_Problem statement_
Which lines run from the line with "Fixpoint encode (l" through the line with "Definition strip (s" in the entries below? Print them exactly, both ends included, and nothing more.
-- The input follows --
(** * VaspBandUnfolding: the WAVECAR reader of [vaspwfc.py] and the G-vector
    generator of [paw.py]

    A shallow embedding of the index arithmetic, the record addressing and the
    control flow of the reconstruction routine, with the properties stated in
    the specification of the repository.

    Conventions of the embedding.
    - Python integers are [Z].  [vaspwfc.py] is Python 2 code (it uses the
      [print] statement, passes [ngrid[2]/2 + 1] as an array dimension and
      slices with [dump.shape[0] / 2]), so [/] between integers is floor
      division there; [paw.py] writes [//].
    - The cutoff test [KENERGY < encut] is evaluated over exact rationals
      ([Q]) in place of 64-bit floats.
    - The numeric kernel of the array library (complex values, norms, the
      inverse transforms) is an interface, [Numpy]; the code of the
      repository is modelled over any implementation of it. *)

From Stdlib Require Import String Strings.Byte.
From Stdlib Require Import ZArith List Bool Lia Permutation QArith.
Import ListNotations.
Open Scope Z_scope.

(** ** Python integer helpers *)

Module Py.

(** [a / b] on integers under Python 2 (classic division floors). *)
Definition classic_div (a b : Z) : Z := a / b.

(** [a // b]. *)
Definition floor_div (a b : Z) : Z := a / b.

(** [range(n)]: the integers [0 .. n-1], empty when [n <= 0]. *)
Definition range (n : Z) : list Z := map Z.of_nat (seq 0 (Z.to_nat n)).

(** [xs[i]] on a list, for a non-negative index in range (the only use in
    the generator: the index is drawn from [range(len(xs))]). *)
Definition item (xs : list Z) (i : Z) : Z := nth (Z.to_nat i) xs 0.

End Py.

(** ** Centred frequencies (vaspwfc.py 204-209, paw.py 28-33) *)

Module Freq.

(** [ii if ii < n / 2 + 1 else ii - n], as [vaspwfc.gvectors] writes it. *)
Definition centered (n ii : Z) : Z :=
  if ii <? Py.classic_div n 2 + 1 then ii else ii - n.

(** [ii if ii < n // 2 + 1 else ii - n], as [paw.gvectors] writes it. *)
Definition centered_paw (n ii : Z) : Z :=
  if ii <? Py.floor_div n 2 + 1 then ii else ii - n.

(** [[ii if ... for ii in range(n)]]: the list [fx], [fy] or [fz]. *)
Definition freqs (n : Z) : list Z := map (centered n) (Py.range n).
Definition freqs_paw (n : Z) : list Z := map (centered_paw n) (Py.range n).

(** The integers [lo, lo+1, ..., lo+len-1]. *)
Definition interval (lo : Z) (len : nat) : list Z :=
  map (fun k => lo + Z.of_nat k) (seq 0 len).

End Freq.

(** ** The G-vector generator (vaspwfc.py 194-250, paw.py 9-75) *)

Module GVec.

Definition triple : Type := Z * Z * Z.
Definition vec3 : Type := Q * Q * Q.
(** A 3x3 matrix, as its three rows. *)
Definition mat3 : Type := vec3 * vec3 * vec3.

Definition origin : triple := (0, 0, 0).
Definition neg (t : triple) : triple :=
  let '(a, b, c) := t in (- a, - b, - c).
Definition is_origin (t : triple) : bool :=
  let '(a, b, c) := t in (a =? 0) && (b =? 0) && (c =? 0).

(** The condition of the comprehension at paw.py 46-50 and
    vaspwfc.py 220-224 (gamma_half = 'z'). *)
Definition keep_half_z (t : triple) : bool :=
  let '(fx, fy, fz) := t in
  (fz >? 0) || ((fz =? 0) && (fy >? 0)) ||
  ((fz =? 0) && (fy =? 0) && (fx >=? 0)).

(** The condition of the comprehension at paw.py 56-60 (any other
    gamma_half, 'x' by default). *)
Definition keep_half_x (t : triple) : bool :=
  let '(fx, fy, fz) := t in
  (fx >? 0) || ((fx =? 0) && (fy >? 0)) ||
  ((fx =? 0) && (fy =? 0) && (fz >=? 0)).

Definition keep_all (_ : triple) : bool := true.

(** [[(fx[ii], fy[jj], fz[kk]) for kk in range(n2) for jj in range(n1)
      for ii in range(n0) if keep(...)]] *)
Definition comprehension (keep : triple -> bool)
           (fx fy fz : list Z) (ngrid : triple) : list triple :=
  let '(n0, n1, n2) := ngrid in
  flat_map (fun kk =>
    flat_map (fun jj =>
      flat_map (fun ii =>
        let t := (Py.item fx ii, Py.item fy jj, Py.item fz kk) in
        if keep t then [t] else [])
        (Py.range n0))
      (Py.range n1))
    (Py.range n2).

(** [kgrid] of paw.py 38-65: [lgam] is the flag after [force_Gamma] has
    been taken into account, [gamma_half] the string argument. *)
Definition paw_kgrid (ngrid : triple) (lgam : bool) (gamma_half : string)
  : list triple :=
  let '(n0, n1, n2) := ngrid in
  let fx := Freq.freqs_paw n0 in
  let fy := Freq.freqs_paw n1 in
  let fz := Freq.freqs_paw n2 in
  if lgam then
    if String.eqb gamma_half "z"
    then comprehension keep_half_z fx fy fz ngrid
    else comprehension keep_half_x fx fy fz ngrid
  else comprehension keep_all fx fy fz ngrid.

(** [kgrid] of vaspwfc.py 204-229. *)
Definition vaspwfc_kgrid (ngrid : triple) (lgam : bool) : list triple :=
  let '(n0, n1, n2) := ngrid in
  let fx := Freq.freqs n0 in
  let fy := Freq.freqs n1 in
  let fz := Freq.freqs n2 in
  if lgam
  then comprehension keep_half_z fx fy fz ngrid
  else comprehension keep_all fx fy fz ngrid.

(** *** The cutoff test, over exact rationals *)

Section Cutoff.

(** The constants of [vasp_constant], which is not part of the sources. *)
Variables (HSQDTM TPI : Q).
Variable Bcell : mat3.
Variable encut : Q.

Definition to_vec (t : triple) : vec3 :=
  let '(a, b, c) := t in (inject_Z a, inject_Z b, inject_Z c).

(** [kgrid + kvec[np.newaxis,:]], one row. *)
Definition add_vec (g k : vec3) : vec3 :=
  let '(g0, g1, g2) := g in
  let '(k0, k1, k2) := k in (g0 + k0, g1 + k1, g2 + k2)%Q.

(** [np.dot(v, TPI*Bcell)], one row. *)
Definition dot_TPI_Bcell (v : vec3) : vec3 :=
  let '(v0, v1, v2) := v in
  let '((b00, b01, b02), (b10, b11, b12), (b20, b21, b22)) := Bcell in
  (v0 * (TPI * b00) + v1 * (TPI * b10) + v2 * (TPI * b20),
   v0 * (TPI * b01) + v1 * (TPI * b11) + v2 * (TPI * b21),
   v0 * (TPI * b02) + v1 * (TPI * b12) + v2 * (TPI * b22))%Q.

(** [np.linalg.norm(row)**2]: the sum of the squares. *)
Definition norm_sq (v : vec3) : Q :=
  let '(x, y, z) := v in (x * x + y * y + z * z)%Q.

(** [KENERGY] of one candidate. *)
Definition KENERGY (kvec : vec3) (t : triple) : Q :=
  (HSQDTM * norm_sq (dot_TPI_Bcell (add_vec (to_vec t) kvec)))%Q.

Definition Qltb (x y : Q) : bool := negb (Qle_bool y x).

Definition below_cutoff (kvec : vec3) (t : triple) : bool :=
  Qltb (KENERGY kvec t) encut.

(** [Gvec = kgrid[np.where(KENERGY < encut)[0]]] *)
Definition select (kvec : vec3) (kgrid : list triple) : list triple :=
  filter (below_cutoff kvec) kgrid.


(** [vaspwfc.gvectors] without its two assertions (lines 201-237):
    [lgam] is [self._lgam]. *)
Definition vaspwfc_Gvec (kvec : vec3) (ngrid : triple)
           (lgam force_Gamma : bool) : list triple :=
  let lgam := if force_Gamma then true else lgam in
  select kvec (vaspwfc_kgrid ngrid lgam).

End Cutoff.

Definition k_gamma : vec3 := (0%Q, 0%Q, 0%Q).

(** A gamma-half set together with the component-wise negation of each of
    its elements other than the origin. *)
Definition completed (half : list triple) : list triple :=
  half ++ map neg (filter (fun t => negb (is_origin t)) half).

(** A unit cubic cell and rounded constants, for concrete runs. *)
Definition unit_cell : mat3 :=
  ((1%Q, 0%Q, 0%Q), (0%Q, 1%Q, 0%Q), (0%Q, 0%Q, 1%Q)).
Definition HSQDTM_approx : Q := (381 # 100)%Q.
Definition TPI_approx : Q := (6283 # 1000)%Q.

End GVec.

(** ** Exceptions, arrays and the numeric kernel of the array library *)

Module Np.

Import GVec.

Inductive exn : Type :=
| AssertionError (msg : string)
| ValueError (msg : string)
| IndexError
| IOError.

Inductive result (A : Type) : Type :=
| Ok (a : A)
| Raise (e : exn).

Arguments Ok {A} a.
Arguments Raise {A} e.

(** The two precisions [setWFPrec] accepts. *)
Inductive dtype : Type := complex64 | complex128.

Definition itemsize (d : dtype) : nat :=
  match d with complex64 => 8 | complex128 => 16 end.

(** A dense three-dimensional array: its shape and its element at each
    index (read only inside the shape). *)
Record ndarray (C : Type) : Type :=
  mk_ndarray { shape : triple; elem : triple -> C }.

Arguments mk_ndarray {C} shape elem.
Arguments shape {C} n.
Arguments elem {C} n idx.

Definition triple_eqb (s t : triple) : bool :=
  let '(a, b, c) := s in
  let '(x, y, z) := t in (a =? x) && (b =? y) && (c =? z).

Definition setitem {C : Type} (a : ndarray C) (idx : triple) (v : C)
  : ndarray C :=
  mk_ndarray (shape a) (fun j => if triple_eqb j idx then v else elem a j).

Definition map_array {C : Type} (f : C -> C) (a : ndarray C) : ndarray C :=
  mk_ndarray (shape a) (fun j => f (elem a j)).

(** Python's reading of an index on an axis of length [n]: a negative
    index counts from the end; the index is valid within [[-n, n)]. *)
Definition py_index (n i : Z) : Z := if i <? 0 then i + n else i.
Definition index_ok (n i : Z) : bool := (- n <=? i) && (i <? n).

Definition norm_idx (sh idx : triple) : triple :=
  let '(s0, s1, s2) := sh in
  let '(i, j, k) := idx in (py_index s0 i, py_index s1 j, py_index s2 k).

Definition in_bounds (sh idx : triple) : bool :=
  let '(s0, s1, s2) := sh in
  let '(i, j, k) := idx in index_ok s0 i && index_ok s1 j && index_ok s2 k.

(** [a[i, j, k]] *)
Definition getitem {C : Type} (a : ndarray C) (idx : triple) : C :=
  elem a (norm_idx (shape a) idx).

(** A value array of [k] elements is assigned to [m] indexed positions when
    [k = m], or when [k = 1] (the single value is repeated). *)
Definition broadcastable (k m : nat) : bool := (k =? m)%nat || (k =? 1)%nat.

Definition broadcast {C : Type} (vals : list C) (m : nat) : list C :=
  match vals with
  | [v] => repeat v m
  | _ => vals
  end.

(** [a[idx[:,0], idx[:,1], idx[:,2]] = vals]: the values are broadcast to
    the number of index triples, the indices checked against the shape, and
    the positions assigned in order (a repeated position keeps the last
    value). *)
Definition assign_points {C : Type} (a : ndarray C) (idx : list triple)
           (vals : list C) : result (ndarray C) :=
  if negb (broadcastable (length vals) (length idx))
  then Raise (ValueError "shape mismatch: value array could not be broadcast to indexing result")
  else if negb (forallb (in_bounds (shape a)) idx)
  then Raise IndexError
  else Ok (fold_left
             (fun acc (iv : triple * C) =>
                setitem acc (norm_idx (shape a) (fst iv)) (snd iv))
             (combine idx (broadcast vals (length idx))) a).

(** [x % n] on integer arrays: the sign of the result follows the divisor,
    and a zero divisor gives 0. *)
Definition mod_ (x n : Z) : Z := if n =? 0 then 0 else x mod n.

(** One row of [gvec % ngrid[np.newaxis,:]]. *)
Definition wrap (ngrid : triple) (g : triple) : triple :=
  let '(n0, n1, n2) := ngrid in
  let '(a, b, c) := g in (mod_ a n0, mod_ b n1, mod_ c n2).

(** [np.alltrue(a >= b)] on grids. *)
Definition all_ge (a b : triple) : bool :=
  let '(a0, a1, a2) := a in
  let '(b0, b1, b2) := b in (a0 >=? b0) && (a1 >=? b1) && (a2 >=? b2).

(** The numeric kernel: 64-bit floats [R], complex values [C], and the
    operations of the array library that the reader calls. *)
Class Numpy : Type := {
  R : Type;
  C : Type;
  (** [0.0j] *)
  czero : C;
  (** [x.conjugate()] *)
  conjugate : C -> C;
  (** [bool(x)] *)
  truth : C -> bool;
  (** [x * r] and [x / r] for a real [r] *)
  mulR : C -> R -> C;
  divR : C -> R -> C;
  (** [np.sqrt(2.)] *)
  sqrt2 : R;
  (** [np.sqrt(np.prod(ngrid))] *)
  sqrt_prod : triple -> R;
  (** [np.linalg.norm(cg)] *)
  linalg_norm : list C -> R;
  (** one item read by [np.fromfile] at the given precision, converted by
      [np.asarray(..., dtype=np.complex128)] *)
  fromfile_item : dtype -> list byte -> C;
  (** [scipy.fftpack.ifftn(a)] *)
  ifftn : ndarray C -> ndarray C;
  (** [np.fft.irfftn(a, s=ngrid)] *)
  irfftn : ndarray C -> triple -> ndarray C
}.
(** * AI Governance Autopilot: classification and protection workflow

    A shallow embedding of [src/autopilot.py] and of the notebook copy
    [notebooks/ai_governance_autopilot_notebook.py], with the properties of
    the workflow proved over it.

    Python [str] values are Rocq strings holding their UTF-8 encoding; the
    text operations ([strip], [upper], [repr]) work on the code points.

    The warehouse and the inference service are remote collaborators.  They
    are an environment of oracles that see the whole world (the audit table,
    the history of remote calls, the printed lines), so their answers may
    change from one call to the next. *)

From Stdlib Require Import List String Ascii Bool Arith NArith Lia.
Import ListNotations.

Local Open Scope string_scope.
Local Open Scope list_scope.

(** String concatenation, as [+] on [str] and as adjacent f-string parts. *)
Infix "+++" := String.append (right associativity, at level 60).

(** ** Python text operations

    A Rocq string stands for the Python [str] whose UTF-8 encoding it is.  A
    byte that belongs to no UTF-8 sequence stands for itself: it decodes to
    a lone surrogate U+DC80..U+DCFF, as under [surrogateescape], which no
    operation below changes.  Equality and concatenation of texts are those
    of their encodings.  The operations work on code points, as
    CPython's do, with the character tables of Unicode 14.0 (CPython 3.11):
    the white space of [str.isspace], the full upper-case mapping of
    [str.upper], where one letter may give several, and the printable
    characters of [str.isprintable]. *)

Module PyStr.

Local Open Scope N_scope.

(** The byte with code [n]; below 128 it is the character [chr(n)]. *)
Definition chr (n : nat) : ascii := ascii_of_nat n.

Definition str1 (c : ascii) : string := String c EmptyString.

Definition newline : string := str1 (chr 10).

(** *** Code points and their UTF-8 form *)

Definition byte (c : ascii) : N := N_of_ascii c.

Definition of_byte (n : N) : ascii := ascii_of_N n.

(** A continuation byte, [10xxxxxx]. *)
Definition is_cont (n : N) : bool := (128 <=? n) && (n <? 192).

(** The code point of a sequence of two, three or four bytes, when the
    sequence is well formed: shortest form, no surrogate, at most U+10FFFF. *)
Definition seq2 (b1 b2 : N) : option N :=
  if (194 <=? b1) && (b1 <? 224) && is_cont b2
  then Some ((b1 - 192) * 64 + (b2 - 128))
  else None.

Definition seq3 (b1 b2 b3 : N) : option N :=
  let cp := (b1 - 224) * 4096 + (b2 - 128) * 64 + (b3 - 128) in
  if (224 <=? b1) && (b1 <? 240) && is_cont b2 && is_cont b3
     && (2048 <=? cp) && negb ((55296 <=? cp) && (cp <? 57344))
  then Some cp
  else None.

Definition seq4 (b1 b2 b3 b4 : N) : option N :=
  let cp := (b1 - 240) * 262144 + (b2 - 128) * 4096 + (b3 - 128) * 64 + (b4 - 128) in
  if (240 <=? b1) && (b1 <? 245) && is_cont b2 && is_cont b3 && is_cont b4
     && (65536 <=? cp) && (cp <? 1114112)
  then Some cp
  else None.

(** The code points of a text.  A byte that starts no well-formed sequence
    gives the surrogate U+DC00 + byte, and decoding goes on after it. *)
Fixpoint decode (s : string) : list N :=
  match s with
  | EmptyString => []
  | String c1 r1 =>
      let b1 := byte c1 in
      let escaped := (56320 + b1) :: decode r1 in
      if b1 <? 128 then b1 :: decode r1
      else
        match r1 with
        | EmptyString => escaped
        | String c2 r2 =>
            match seq2 b1 (byte c2) with
            | Some cp => cp :: decode r2
            | None =>
                match r2 with
                | EmptyString => escaped
                | String c3 r3 =>
                    match seq3 b1 (byte c2) (byte c3) with
                    | Some cp => cp :: decode r3
                    | None =>
                        match r3 with
                        | EmptyString => escaped
                        | String c4 r4 =>
                            match seq4 b1 (byte c2) (byte c3) (byte c4) with
                            | Some cp => cp :: decode r4
                            | None => escaped
                            end
                        end
                    end
                end
            end
        end
  end.

(** The bytes of one code point; U+DC80..U+DCFF give back the byte they
    stand for. *)
Definition encode_cp (cp : N) : string :=
  if cp <? 128 then str1 (of_byte cp)
  else if cp <? 2048 then
    String (of_byte (192 + cp / 64)) (str1 (of_byte (128 + cp mod 64)))
  else if (56448 <=? cp) && (cp <? 56576) then str1 (of_byte (cp - 56320))
  else if cp <? 65536 then
    String (of_byte (224 + cp / 4096))
      (String (of_byte (128 + (cp / 64) mod 64)) (str1 (of_byte (128 + cp mod 64))))
  else
    String (of_byte (240 + cp / 262144))
      (String (of_byte (128 + (cp / 4096) mod 64))
         (String (of_byte (128 + (cp / 64) mod 64)) (str1 (of_byte (128 + cp mod 64))))).

Fixpoint encode (l : list N) : string :=
  match l with
  | [] => EmptyString
  | cp :: r => encode_cp cp +++ encode r
  end.

(** *** [str.strip] *)

(** [str.isspace] on one code point: TAB to CR, FS to US and the space, NEL,
    the no-break space, and the separators of the general punctuation and
    CJK blocks. *)
Definition isspace (cp : N) : bool :=
  ((9 <=? cp) && (cp <=? 13)) || ((28 <=? cp) && (cp <=? 32))
  || (cp =? 0x85) || (cp =? 0xA0) || (cp =? 0x1680)
  || ((0x2000 <=? cp) && (cp <=? 0x200A))
  || (cp =? 0x2028) || (cp =? 0x2029) || (cp =? 0x202F) || (cp =? 0x205F)
  || (cp =? 0x3000).

Fixpoint lstrip (l : list N) : list N :=
  match l with
  | [] => []
  | cp :: r => if isspace cp then lstrip r else l
  end.

Fixpoint rstrip (l : list N) : list N :=
  match l with
  | [] => []
  | cp :: r =>
      match rstrip r with
      | [] => if isspace cp then [] else [cp]
      | r' => cp :: r'
      end
  end.

(** [s.strip()] *)
Definition strip (s : string) : string := encode (rstrip (lstrip (decode s))).
(** C4 (as amended).  Whatever is stored, [signup] with a password of
    fewer than 6 characters fails with a validation error and leaves
    [localStorage] as it was: no Credential Record is added and no
    session is created.  [signup] with an email that is already present
    among the stored users also fails and leaves [localStorage] as it
    was; the failure is the duplicate-email error when the name is not
    empty, the email is well formed and the password has at least 6
    characters, and a validation error otherwise.  The guards answer in
    the order of the source: a missing field first, then the shape of
    the email, then the length of the password, and the duplicate only
    when all of these pass. *)
Theorem signup_rejections (name email password : string) (now login_now : Z)
    (ls : LocalStorage) :
  let out := signup name email password now login_now ls in
  ((String.length password < 6)%nat ->
     validation_error (fst out) /\ snd out = ls)
  /\ (registered email ls ->
        success (fst out) = false /\ snd out = ls
        /\ (validation_error (fst out) \/ duplicate_email_error (fst out))
        /\ (name <> "" -> isValidEmail email = true ->
              (6 <= String.length password)%nat ->
              duplicate_email_error (fst out))
        /\ (name = "" \/ isValidEmail email = false
              \/ (String.length password < 6)%nat ->
              validation_error (fst out)))
  /\ (name = "" \/ email = "" \/ password = "" ->
        out = (failure "All fields are required", ls))
  /\ (name <> "" -> email <> "" -> password <> "" ->
        isValidEmail email = false ->
        out = (failure "Invalid email address", ls))
  /\ (name <> "" -> email <> "" -> password <> "" ->
        isValidEmail email = true -> (String.length password < 6)%nat ->
        out = (failure "Password must be at least 6 characters", ls))
  /\ (name <> "" -> isValidEmail email = true ->
        (6 <= String.length password)%nat -> registered email ls ->
        out = (failure "Email already registered", ls)).
Proof.
  intros out.
  destruct (signup_guards name email password now login_now ls)
    as (Hempty & Hinvalid & Hshort & Hdup).
  subst out.
  set (out := signup name email password now login_now ls) in *.
  clearbody out.
  assert (Hvalidation :
            name = "" \/ isValidEmail email = false
            \/ (String.length password < 6)%nat ->
            validation_error (fst out) /\ snd out = ls).
  { intros Hbad.
    destruct (string_dec name "") as [Hn | Hn];
      [rewrite (Hempty (or_introl Hn)); apply validation_failure;
       left; reflexivity |].
    destruct (string_dec email "") as [He | He];
      [rewrite (Hempty (or_intror (or_introl He))); apply validation_failure;
       left; reflexivity |].
    destruct (string_dec password "") as [Hp | Hp];
      [rewrite (Hempty (or_intror (or_intror Hp))); apply validation_failure;
       left; reflexivity |].
    destruct (Bool.bool_dec (isValidEmail email) true) as [Hv | Hv].
    - destruct Hbad as [Hbad | [Hbad | Hbad]];
        [contradiction | congruence |].
      rewrite (Hshort Hn He Hp Hv Hbad). apply validation_failure.
      right; right; left; reflexivity.
    - apply not_true_is_false in Hv. rewrite (Hinvalid Hn He Hp Hv).
      apply validation_failure. right; left; reflexivity. }
  assert (Hduplicate :
            name <> "" -> isValidEmail email = true ->
            (6 <= String.length password)%nat -> registered email ls ->
            out = (failure "Email already registered", ls)).
  { intros Hn Hv Hlen Hreg. apply Hdup; try assumption.
    - intros ->. vm_compute in Hv. discriminate Hv.
    - intros ->. cbn [String.length] in Hlen. lia. }
  split; [intros Hlen; apply Hvalidation; right; right; exact Hlen |].
  split; [| split; [exact Hempty |]; split; [exact Hinvalid |];
            split; [exact Hshort | exact Hduplicate]].
  clear Hempty Hinvalid Hshort Hdup.
  intros Hreg.
  assert (Hok : name <> "" -> isValidEmail email = true ->
                (6 <= String.length password)%nat ->
                duplicate_email_error (fst out) /\ snd out = ls).
  { intros Hn Hv Hlen. rewrite (Hduplicate Hn Hv Hlen Hreg).
    unfold duplicate_email_error. cbn [fst snd failure success message].
    repeat split. }
  clear Hduplicate.
  assert (Hcases : (name = "" \/ isValidEmail email = false
                    \/ (String.length password < 6)%nat)
                   \/ (name <> "" /\ isValidEmail email = true
                       /\ (6 <= String.length password)%nat)).
  { clear. destruct (string_dec name "") as [Hn | Hn];
      [left; left; exact Hn |].
    destruct (Bool.bool_dec (isValidEmail email) true) as [Hv | Hv];
      [| apply not_true_is_false in Hv; left; right; left; exact Hv].
    destruct (Nat.lt_ge_cases (String.length password) 6) as [Hlen | Hlen];
      [left; right; right; exact Hlen | right; repeat split; assumption]. }
  split; [| split; [| split; [| split]]].
  - destruct Hcases as [Hbad | (Hn & Hv & Hlen)].
    + exact (proj1 (proj1 (Hvalidation Hbad))).
    + exact (proj1 (proj1 (Hok Hn Hv Hlen))).
  - destruct Hcases as [Hbad | (Hn & Hv & Hlen)].
    + exact (proj2 (Hvalidation Hbad)).
    + exact (proj2 (Hok Hn Hv Hlen)).
  - destruct Hcases as [Hbad | (Hn & Hv & Hlen)].
    + left. exact (proj1 (Hvalidation Hbad)).
    + right. exact (proj1 (Hok Hn Hv Hlen)).
  - intros Hn Hv Hlen. exact (proj1 (Hok Hn Hv Hlen)).
  - intros Hbad. exact (proj1 (Hvalidation Hbad)).
Qed.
-- The input concluded --
_Final answer_
Fixpoint encode (l : list N) : string :=
  match l with
  | [] => EmptyString
  | cp :: r => encode_cp cp +++ encode r
  end.

(** *** [str.strip] *)

(** [str.isspace] on one code point: TAB to CR, FS to US and the space, NEL,
    the no-break space, and the separators of the general punctuation and
    CJK blocks. *)
Definition isspace (cp : N) : bool :=
  ((9 <=? cp) && (cp <=? 13)) || ((28 <=? cp) && (cp <=? 32))
  || (cp =? 0x85) || (cp =? 0xA0) || (cp =? 0x1680)
  || ((0x2000 <=? cp) && (cp <=? 0x200A))
  || (cp =? 0x2028) || (cp =? 0x2029) || (cp =? 0x202F) || (cp =? 0x205F)
  || (cp =? 0x3000).

Fixpoint lstrip (l : list N) : list N :=
  match l with
  | [] => []
  | cp :: r => if isspace cp then lstrip r else l
  end.

Fixpoint rstrip (l : list N) : list N :=
  match l with
  | [] => []
  | cp :: r =>
      match rstrip r with
      | [] => if isspace cp then [] else [cp]
      | r' => cp :: r'
      end
  end.

(** [s.strip()] *)
Definition strip (s : string) : string := encode (rstrip (lstrip (decode s))).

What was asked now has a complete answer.